Honestly though? Can friendships really be defined? Can words be able to truly describe what goes on between two people living their lives parallel to each other? Some days you hold hands through life, some days you have to watch the other fall, but are right there helping them get up and taking care of them. Some days its just simply walking.....walking right beside them and letting them know you're there for them no matter what.

Have you ever been in a restaurant and you see two people eating and you know they're just friends? A true comradeship? But if you listen long enough or listen closely enough you'll see they're completely opposites and have nothing in common? Or even better, they are the oddest two people you've ever seen together?

Friendships have this way of exceeding boundaries put up by society. It has joined worlds, continents, cultures, families, and so much more by its powerful pull. You can't go through life without it. And yet, it causes such heartbreak, trials, struggles and pain. But then again, never have you ever experienced such joy, laughter, fun, harmony and love. When a friend sticks closer than a brother so to speak. When they love you when no one else will, when they accept you when others see you as strange or different, when they get you without words and when they love you even if you break their hearts. Friendship.....it's so much more than a word, but how can you hope to ever explain its meaning?

What is friendship? Honestly? I really don't know.....because I wouldn't really be able to describe it.

You tell me.


-Rambler

Wednesday, 23 November 2011

Reflections....

i open my eyes,
and look to the side,
and saw a bird at my window...

i look to the skies,
and wonder why,
i got to where I am.....

I pull my head under,
the covers,
and dream of days gone by....

should I get,
up and then,
pretend that everything is okay.....

i watch the sun,
become,
another day that's ending....

i watch the lights,
the city comes alive,
moving on without me,
should I get up?

i open my eyes,
and look to the skies,
another day has begun......

Monday, 21 November 2011

The Rambling Continues.....

So its been over a year and a half since I last posted....I guess I knew this place had to die for awhile till I could come back.

My life has obviously changed and I've grown. I've faced joy, sorrow, pain, growth, trials, struggles, conquered and won many personal battles and have come out for the better only because of Christ. Life wouldn't be life without change.

Heartache is my constant companion at the moment. The trials set before me were hard, long and have changed me in ways that don't easily mend.
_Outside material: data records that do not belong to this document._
(** C34: Registration by issue adds nothing but the author's own agent.  Whatever the
    issue says, whatever the network answers and whichever write fails, the script
    leaves the registry as it was, or adds one entry behind those it had, under
    the version it had: its id is the URN of the issue's author and the name asked
    for, which is the id of the manifest and of no agent listed before; the
    manifest came from an address that is not internal and is properly signed if
    it came with a signature; the skills asked for are declared in it, its
    endpoints are those of the form and lead to no internal address; and the entry
    carries no verification.  The revocation list stays, and so does no temporary
    file. *)
Theorem registration_adds_own_agent dk i s :
  let s' := (script_main dk i (run_registration view urlparse with_scheme resolve get error_count dk i) s).1 in
  kept s' = kept s ∨
  ∃ l entry, load_registry (sf_registry s) = Ret (JList l) ∧ registered_entry i l entry
             ∧ holds_agents s s' (l ++ [_entry_payload entry])%list.
Proof.
  cbn zeta. set (run := run_registration _ _ _ _ _ _ _ _).
  set (Q := λ x, kept x = kept s ∨ ∃ l entry, load_registry (sf_registry s) = Ret (JList l) ∧ registered_entry i l entry
             ∧ holds_agents s x (l ++ [_entry_payload entry])%list).
  apply (main_outcome Q).
  { intros x y Hk [Hx|(l & entry & ? & ? & Hx)]; [left; congruence|right]. exists l, entry. by eauto using holds_agents_kept. }
  unfold run, run_registration. set (f := read_form (is_body i)).
  destruct (missing_fields f); [|left; apply fail_with_keeps].
  destruct (fetch_manifest urlparse resolve get (fm_manifest_url f)) as [x|m] eqn:Hm.
  { apply lift_then; [by left|]. intros error _. left. apply fail_with_keeps. }
  apply fetch_manifest_ok in Hm as [Hu Hv]. destruct (mismatches f (is_author i) (view m)) eqn:Hmis; [|left; apply fail_with_keeps].
  apply mismatches_nil in Hmis as (Hid & _ & Hsk & Hhttp & Hws).
  apply lift_then; [by left|]. intros unsafe Hun.
  destruct unsafe; [|left; apply fail_with_keeps].
  destruct (_append_unsafe_endpoint_errors _ _ _ _ _) as [e|un] eqn:Hen; [done|]. injection Hun as ->. apply unsafe_nil in Hen as [Hh Hw].
  unfold st_bind at 1, st_gets. apply lift_then; [by left|]. intros agents Hl. apply lift_then; [by left|]. intros items Hi.
  destruct (existing_ids items) as [ids|] eqn:Hx; [|by left].
  destruct (existsb _ ids) eqn:He; [left; apply fail_with_keeps|].
  destruct (build_entry f (view m)) as [e|entry] eqn:Hb; [left; apply fail_with_keeps|].
  destruct agents as [| | | | |l|]; try by left. injection Hi as ->.
  destruct (saved_outcome dk (is_now i) (items ++ [_entry_payload entry])%list true "" None s) as [Hk|Hs]; [by left|right].
  exists items, entry. split; [done|split; [|exact Hs]]. apply built_entry in Hb as (B1 & B2 & B3).
  exists m. cbn zeta. fold f. rewrite B1. split_and!; try done.
  - by eapply existing_ids_spec.
  - intros Hne. split; [by apply Hws|by apply Hw].
Qed.
Lemma issues_are_read_to_the_end_witness :
  (fetch_open_labeled_issues demo_net "o" "r" "ghp" 1 "adapter-request" []).2
  = Ret (Some (omap issue_object (concat [[JObj [("body", JStr "Framework: CrewAI")]; JObj [("body", JNull)]; JObj [("pull_request", JNull)]]]))).
Proof.
  apply (issues_are_read_to_the_end demo_net "o" "r" "ghp" "adapter-request"); [|cbn; lia].
  apply served_last; [reflexivity|cbn; lia].
Defined.

End Examples.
The wounds will take time to heal and the memories become less sharp with time. I have God to thank for my responses to the catastrophic changes that I've made in the last couple of months.

Am I better for these hardships? Have I grown and stand taller? Have a learned to lean on Him and Him alone? Yes. But there is yet more to learn, more to grow from and more to still be conquered. This is apart of life. I will take life head on with Christ at my side.

I will begin to unfold this last year with a series of posts, but for now, I wish to say that by God's grace, I am alive and my heart still beats, though faintly, it still beats.